I overheard the DVR talking to my refrigerator the other day. 

“Oh, tell me about it. Every little thing is a big production!”  

“And she expects me to be so organized,” replied the fridge, “when she’s a disaster area herself!”

Who could they be talking about? Who does anyone talk about? Why, their boss, of course. In other words: Me.

“Could she be any dumber?” complained the DVR (Digital Video Recorder).  “I know she knows how to order new shows — her husband and son have both shown her, numerous times —  but  still she insists on doing it by the longest way possible. She must be the only person alive who prefers to tap out the letters as if they were on a telephone; and she always gets it wrong and has to start over, anyway. Then she has the nerve to blame me!”

“Never mind all that,” said the refrigerator.  “I understand that might be difficult.  But how hard is it to remember where to put the butter away?  She knows it won’t stay in that place on the door, it’s always falling out…but every time, she keeps putting it back there.  So then what happens?  It falls out again, every time she opens my door.  Whose fault is that?”

“Maybe it’s because she keeps you so cluttered; it’s like she’s allergic to throwing things out. Look at me — I’m always stuck at ‘97 percent full,’ and yet she bellyaches all the time that there’s nothing to watch!”

“You’re not kidding! My shelves are always so full, her family can’t squeeze in a bottle of water — but it’s all leftovers that nobody wants.  Nobody eats them, it all just sits on my shelves, taking up space, until it goes bad — which of course it does eventually, I’m not a time machine.  

And the minute that happens, she blames me!  Says my gaskets are blown, or some such nonsense.  And then…. and then….” The refrigerator’s voice died out with a shudder.

“What is it?  You can tell me,” purred the DVR. 

“She says it’s time to replace me!” The fridge broke down and sobbed. 

“Heck, I want her to replace me,” said the DVR.  “I’m begging her.  

Headquarters even wrote her a letter — based on information from me, of course.”  The DVR sounded a little smug. “Dear Judy,” they said: “We’ve noticed that you experienced several recording conflicts in the last month, and that your DVR is almost full.  Wouldn’t you love to upgrade?  We’re only thinking of you.  Sincerely, your friends at Verizon.”  

“Wow!  That’s making it personal, all right. Did she take the hint?”  asked the fridge.

“She did not. She freaked out, and screamed at me, ‘Who wrote this? Who’s been watching me? Are you ratting me out to your corporate overlords?  Have you no sense of loyalty? Who keeps you plugged in at night?  Who pays your electric bills?’ I didn’t even mention how simple it is to delete things.”

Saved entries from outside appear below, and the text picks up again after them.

(* ===== verification/Umalloc.v ===== *)
(** * The user-level allocator (umalloc.c)

    A header is two words, [ptr] and [size] in units of a header; [base] and
    [freep] are at the addresses the linker gives them.  The two loops walk a
    circular list: they take fuel, one unit per step. *)
From S2P Require Import Prelude User.
Local Open Scope Z_scope.
Local Open Scope user_scope.

Section Umalloc.
Context (base freep : Z) (fuel : nat).

Definition hdr_ptr (h : Z) : Z := h.
Definition hdr_size (h : Z) : Z := h + 4.
(** [h + n] on a [Header*], and the pointer differences of one header. *)
Definition hdr_at (h n : Z) : Z := u32 (h + 8 * n).

(** The loop of [free]: the element of the list that [bp] goes behind. *)
Fixpoint free_find (fuel : nat) (bp p : Z) : prog Z :=
  match fuel with
  | O => Wrong "free: out of fuel"
  | S fuel' =>
    let! here := (if p <? bp then let! nx := load_uint (hdr_ptr p) in Done (bp <? nx) else Done false) in
    if here : bool then Done p else
    let! nx := load_uint (hdr_ptr p) in
    let! wraps := (if nx <=? p
                   then if p <? bp then Done true
                        else let! nx := load_uint (hdr_ptr p) in Done (bp <? nx)
                   else Done false) in
    if wraps : bool then Done p else
    let! nx := load_uint (hdr_ptr p) in
    free_find fuel' bp nx
  end.

Definition free (ap : Z) : prog unit :=
  let bp := hdr_at ap (-1) in
  let! fp := load_uint freep in
  let! p := free_find fuel bp fp in
  let! bsize := load_uint (hdr_size bp) in
  let! nx := load_uint (hdr_ptr p) in
  (if hdr_at bp bsize =? nx then
     let! bsize := load_uint (hdr_size bp) in
     let! nx := load_uint (hdr_ptr p) in
     let! nsize := load_uint (hdr_size nx) in
     store (hdr_size bp) (bsize + nsize) ;!;
     let! nx := load_uint (hdr_ptr p) in
     let! nnx := load_uint (hdr_ptr nx) in
     store (hdr_ptr bp) nnx
   else
     let! nx := load_uint (hdr_ptr p) in
     store (hdr_ptr bp) nx) ;!;
  let! psize := load_uint (hdr_size p) in
  (if hdr_at p psize =? bp then
     let! psize := load_uint (hdr_size p) in
     let! bsize := load_uint (hdr_size bp) in
     store (hdr_size p) (psize + bsize) ;!;
     let! bnx := load_uint (hdr_ptr bp) in
     store (hdr_ptr p) bnx
   else store (hdr_ptr p) bp) ;!;
  store freep p.

Definition morecore (nu : Z) : prog Z :=
  let nu := if nu <? 4096 then 4096 else nu in
  let! p := sys (Sbrk (s32 (nu * 8))) in
  if u32 p =? u32 (-1) then Done 0 else
  let hp := u32 p in
  store (hdr_size hp) nu ;!;
  free (hdr_at hp 1) ;!;
  load_uint freep.

(** The loop of [malloc]. *)
Fixpoint malloc_loop (fuel : nat) (nunits prevp p : Z) : prog Z :=
  match fuel with
  | O => Wrong "malloc: out of fuel"
  | S fuel' =>
    let! size := load_uint (hdr_size p) in
    if nunits <=? size then
      let! p :=
        (let! size := load_uint (hdr_size p) in
         if size =? nunits then
           let! nx := load_uint (hdr_ptr p) in
           store (hdr_ptr prevp) nx ;!; Done p
         else
           let! size := load_uint (hdr_size p) in
           store (hdr_size p) (size - nunits) ;!;
           let! size := load_uint (hdr_size p) in
           let p := hdr_at p size in
           store (hdr_size p) nunits ;!; Done p) in
      store freep prevp ;!;
      Done (hdr_at p 1)
    else
      let! fp := load_uint freep in
      if p =? fp then
        let! p := morecore nunits in
        if p =? 0 then Done 0 else
        let! nx := load_uint (hdr_ptr p) in
        malloc_loop fuel' nunits p nx
      else
        let! nx := load_uint (hdr_ptr p) in
        malloc_loop fuel' nunits p nx
  end.

Definition malloc (nbytes : Z) : prog Z :=
  let nunits := u32 (u32 (nbytes + 8 - 1) / 8 + 1) in
  let! fp := load_uint freep in
  let! prevp :=
    (if fp =? 0 then
       store freep base ;!; store (hdr_ptr base) base ;!; store (hdr_size base) 0 ;!; Done base
     else Done fp) in
  let! p := load_uint (hdr_ptr prevp) in
  malloc_loop fuel nunits prevp p.
End Umalloc.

The remote control chimed in from across the room:  “And she thinks I’m the stupid one! All she’d have to do is put in two new batteries, and I’d work as good as new, but No! She just smacks me on the table and yells how I’m worse than a lump of coal — whatever that is.”

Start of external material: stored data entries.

(* ===== verification/UmallocSpec.v ===== *)
(** * The user-level allocator keeps a tiled arena

    [tiles] is what malloc and free promise: the memory taken from the kernel is cut
    into consecutive tiles, each free or in use; no two free tiles are neighbours.  The
    ring of free blocks in memory, which umalloc.c walks, is [arena]'s representation
    of it; free and morecore are run on it.  Sizes are in headers, 8 bytes each. *)
From S2P Require Import Prelude User Umalloc.
Local Open Scope Z_scope.
Local Open Scope user_scope.

(** ** Tiles *)

(** The size of a tile, and whether it is free. *)
Definition tiles : Type := list (Z * bool).

Fixpoint span (T : tiles) : Z := match T with [] => 0 | x :: T' => 8 * x.1 + span T' end.

(** The free tiles, and those in use, with their addresses; the first tile is at [lo]. *)
Fixpoint frees (lo : Z) (T : tiles) : list (Z * Z) :=
  match T with
  | [] => []
  | (n, true) :: T' => (lo, n) :: frees (lo + 8 * n) T'
  | (n, false) :: T' => frees (lo + 8 * n) T'
  end.
Fixpoint used (lo : Z) (T : tiles) : list (Z * Z) :=
  match T with
  | [] => []
  | (n, false) :: T' => (lo, n) :: used (lo + 8 * n) T'
  | (n, true) :: T' => used (lo + 8 * n) T'
  end.

Definition sized (T : tiles) : Prop := Forall (fun x => 0 < x.1) T.

(** No two neighbours are free. *)
Fixpoint coalesced (T : tiles) : Prop :=
  match T with
  | (_, true) :: (((_, true) :: _) as T') => False
  | _ :: T' => coalesced T'
  | [] => True
  end.

(** ** What the calls do *)

(** A free tile of [n] headers between [u] and [v], joined with free neighbours. *)
Definition join_right (n : Z) (v : tiles) : Z * tiles :=
  match v with (m, true) :: v' => (n + m, v') | _ => (n, v) end.
Definition join_left (u : tiles) (n : Z) : tiles * Z :=
  match last u with Some (m, true) => (removelast u, m + n) | _ => (u, n) end.
Definition join (u : tiles) (n : Z) (v : tiles) : tiles :=
  let '(n, v) := join_right n v in
  let '(u, n) := join_left u n in
  u ++ (n, true) :: v.

(** The last [k] headers of a free tile of [m] are put to use. *)
Definition carve (u : tiles) (m k : Z) (v : tiles) : tiles :=
  u ++ (if m =? k then [] else [(m - k, true)]) ++ (k, false) :: v.

(** ** Lists of tiles *)

Lemma span_app u v : span (u ++ v) = span u + span v.
Proof. induction u as [|[n f] u IH]; simpl; lia. Qed.

Lemma frees_app lo u v : frees lo (u ++ v) = frees lo u ++ frees (lo + span u) v.
Proof.
  revert lo. induction u as [|[n f] u IH]; intros lo; simpl; [by rewrite Z.add_0_r|].
  destruct f; rewrite IH; simpl; rewrite Z.add_assoc; done.
Qed.

Lemma used_app lo u v : used lo (u ++ v) = used lo u ++ used (lo + span u) v.
Proof.
  revert lo. induction u as [|[n f] u IH]; intros lo; simpl; [by rewrite Z.add_0_r|].
  destruct f; rewrite IH; simpl; rewrite Z.add_assoc; done.
Qed.

Lemma span_nonneg T : sized T -> 0 <= span T.
Proof. induction 1 as [|x T Hx _ IH]; simpl; lia. Qed.

Lemma frees_in lo T a n : sized T -> (a, n) ∈ frees lo T -> lo <= a /\ 0 < n /\ a + 8 * n <= lo + span T /\ (a - lo) mod 8 = 0.
Proof.
  intros HT. revert lo. induction HT as [|[m f] T Hx HT IH]; intros lo; simpl in *; [set_solver|].
  pose proof (span_nonneg T HT).
  assert (Hrec : (a, n) ∈ frees (lo + 8 * m) T -> lo <= a /\ 0 < n /\ a + 8 * n <= lo + (8 * m + span T) /\ (a - lo) mod 8 = 0).
  { intros Hin. destruct (IH _ Hin) as (? & ? & ? & Hm). split_and!; [lia..|].
    replace (a - lo) with (a - (lo + 8 * m) + m * 8) by lia. by rewrite Z.mod_add. }
  destruct f; [|done]. intros [[= <- <-]|Hin]%elem_of_cons; [|auto]. rewrite Z.sub_diag. split_and!; [lia..|done].
Qed.

Lemma used_in lo T a n : sized T -> (a, n) ∈ used lo T ->
  exists u v, T = u ++ (n, false) :: v /\ a = lo + span u.
Proof.
  intros HT. revert lo. induction HT as [|[m f] T Hx HT IH]; intros lo; simpl in *; [set_solver|].
  assert (Hrec : (a, n) ∈ used (lo + 8 * m) T -> exists u v, (m, f) :: T = u ++ (n, false) :: v /\ a = lo + span u).
  { intros Hin. destruct (IH _ Hin) as (u & v & -> & ->). exists ((m, f) :: u), v. simpl. split; [done|lia]. }
  destruct f; [done|]. intros [[= <- <-]|Hin]%elem_of_cons; [|auto]. exists [], T. simpl. split; [done|lia].
Qed.

Lemma frees_length lo T : (length (frees lo T) <= length T)%nat.
Proof. revert lo. induction T as [|[n []] T IH]; intros lo; simpl; [lia|pose proof (IH (lo + 8 * n)); lia..]. Qed.

Lemma used_bounds lo T a n : sized T -> (a, n) ∈ used lo T -> lo <= a /\ 0 < n /\ a + 8 * n <= lo + span T.
Proof.
  intros HT Hin. destruct (used_in lo T a n HT Hin) as (u & v & -> & ->).
  apply Forall_app in HT as [Hu [Hn Hv]%Forall_cons]. simpl in Hn. pose proof (span_nonneg u Hu). pose proof (span_nonneg v Hv).
  rewrite span_app. simpl. lia.
Qed.

Lemma tiles_disjoint lo T a n b k :
  sized T -> (a, n) ∈ frees lo T -> (b, k) ∈ used lo T -> a + 8 * n <= b \/ b + 8 * k <= a.
Proof.
  intros HT. revert lo. induction HT as [|[m f] T Hm HT IH]; intros lo; simpl in *; [set_solver|].
  destruct f; simpl in *.
  - intros [[= -> ->]|Ha]%elem_of_cons Hb; [|eauto]. pose proof (used_bounds _ _ _ _ HT Hb). lia.
  - intros Ha [[= -> ->]|Hb]%elem_of_cons; [|eauto]. pose proof (frees_in _ _ _ _ HT Ha). lia.
Qed.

“You think that’s bad?”  The microwave spoke up with its 2 cents’ worth.  “I’ve got all kinds of sophisticated settings — I could do vegetables, or make some popcorn, or perfectly reheat all those leftovers. But does she ever try them?  No.  She just pushes the button for ‘add 30 seconds’ until whatever it is smells burnt.  She doesn’t even know how to clear the memory and start over;  if I didn’t do that for her when my door opened, she’d be back to using the oven. It’s pathetic, that’s what it is.” 

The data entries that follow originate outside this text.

(* ===== verification/TournamentInv.v ===== *)
(** * The tournament tree: the threads together

    [inv] holds of the memory and the mutexes in every interleaving; a step of
    one thread keeps it, and a thread that sleeps waits for one that is further
    up the tree or holds [tree->lock]. *)
From S2P Require Import Prelude User Umalloc Tournament TournamentSpec.
Local Open Scope Z_scope.

(** ** The sum over the leaves *)
Definition contrib (g : ghost) : Z := b2z (g_tk g) + g_df g.
Definition tally (n : nat) (G : nat -> ghost) : Z := foldr (fun j z => contrib (G j) + z) 0 (seq 0 n).

Lemma tally_S n G : tally (S n) G = tally n G + contrib (G n).
Proof.
  unfold tally. rewrite seq_S, foldr_app. cbn [foldr Nat.add]. generalize (contrib (G n)) as c.
  induction (seq 0 n) as [|k l IH]; intros c; cbn; [lia|]. rewrite IH. lia.
Qed.

Lemma tally_ext n G G' : (forall j, (j < n)%nat -> contrib (G j) = contrib (G' j)) -> tally n G = tally n G'.
Proof. induction n as [|n IH]; intros H; [done|]. rewrite !tally_S, H by lia. rewrite IH; [done|]. intros. apply H. lia. Qed.

Lemma tally_update n G j g : (j < n)%nat -> tally n (<[j := g]> G) = tally n G - contrib (G j) + contrib g.
Proof.
  induction n as [|n IH]; intros Hj; [lia|]. rewrite !tally_S. destruct (decide (j = n)) as [->|Hne].
  - rewrite fn_lookup_insert, (tally_ext n (<[n := g]> G) G); [lia|].
    intros k Hk. by rewrite fn_lookup_insert_ne by lia.
  - rewrite fn_lookup_insert_ne by done. rewrite IH by lia. lia.
Qed.

Lemma tally_bound n G : (forall j, (j < n)%nat -> 0 <= contrib (G j) <= 1) -> 0 <= tally n G <= Z.of_nat n.
Proof.
  induction n as [|n IH]; intros H; [done|]. rewrite tally_S. specialize (IH ltac:(intros; apply H; lia)).
  specialize (H n ltac:(lia)). lia.
Qed.

Section Inv.
Context {M T : Type} `{MutexSpec M T}.
Context (x : shape) (Hx : shape_ok x) (thr : nat -> T).
Context (Hthr : forall i j, (i < leaves x)%nat -> (j < leaves x)%nat -> thr i = thr j -> i = j).
Implicit Types w : world M.
Implicit Types G : nat -> ghost.

(** What is known of a ghost state alone. *)
Record local (num : Z) (g : ghost) : Prop := {
  l_out : g_tl g = false -> g_df g = 0 /\ g_sn g = None;
  l_sn : forall v, g_sn g = Some v -> v = num;
  l_np : (g_np g <= sh_depth x)%nat;
  l_one : 0 <= contrib g <= 1
}.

“Hey, microwave,” said the DVR, “maybe it’s time you got GE to send her a letter.  ‘Dear Judy, you may have noticed that your dinner is burnt to a crisp, every night….’ ”

“Yeah, and I could get Whirlpool to say,  ‘Dear Judy: Ever wonder why so many leftovers spoil while they’re in your refrigerator?  Maybe you should get a clue, and throw them out before they’re covered with mold!’  Wonder how she’d like them apples!”

I left them all tattling on my poor housekeeping skills to their corporate masters. They say no man is a hero to his butler, but that’s nothing to what the DVR and refrigerator think of his wife!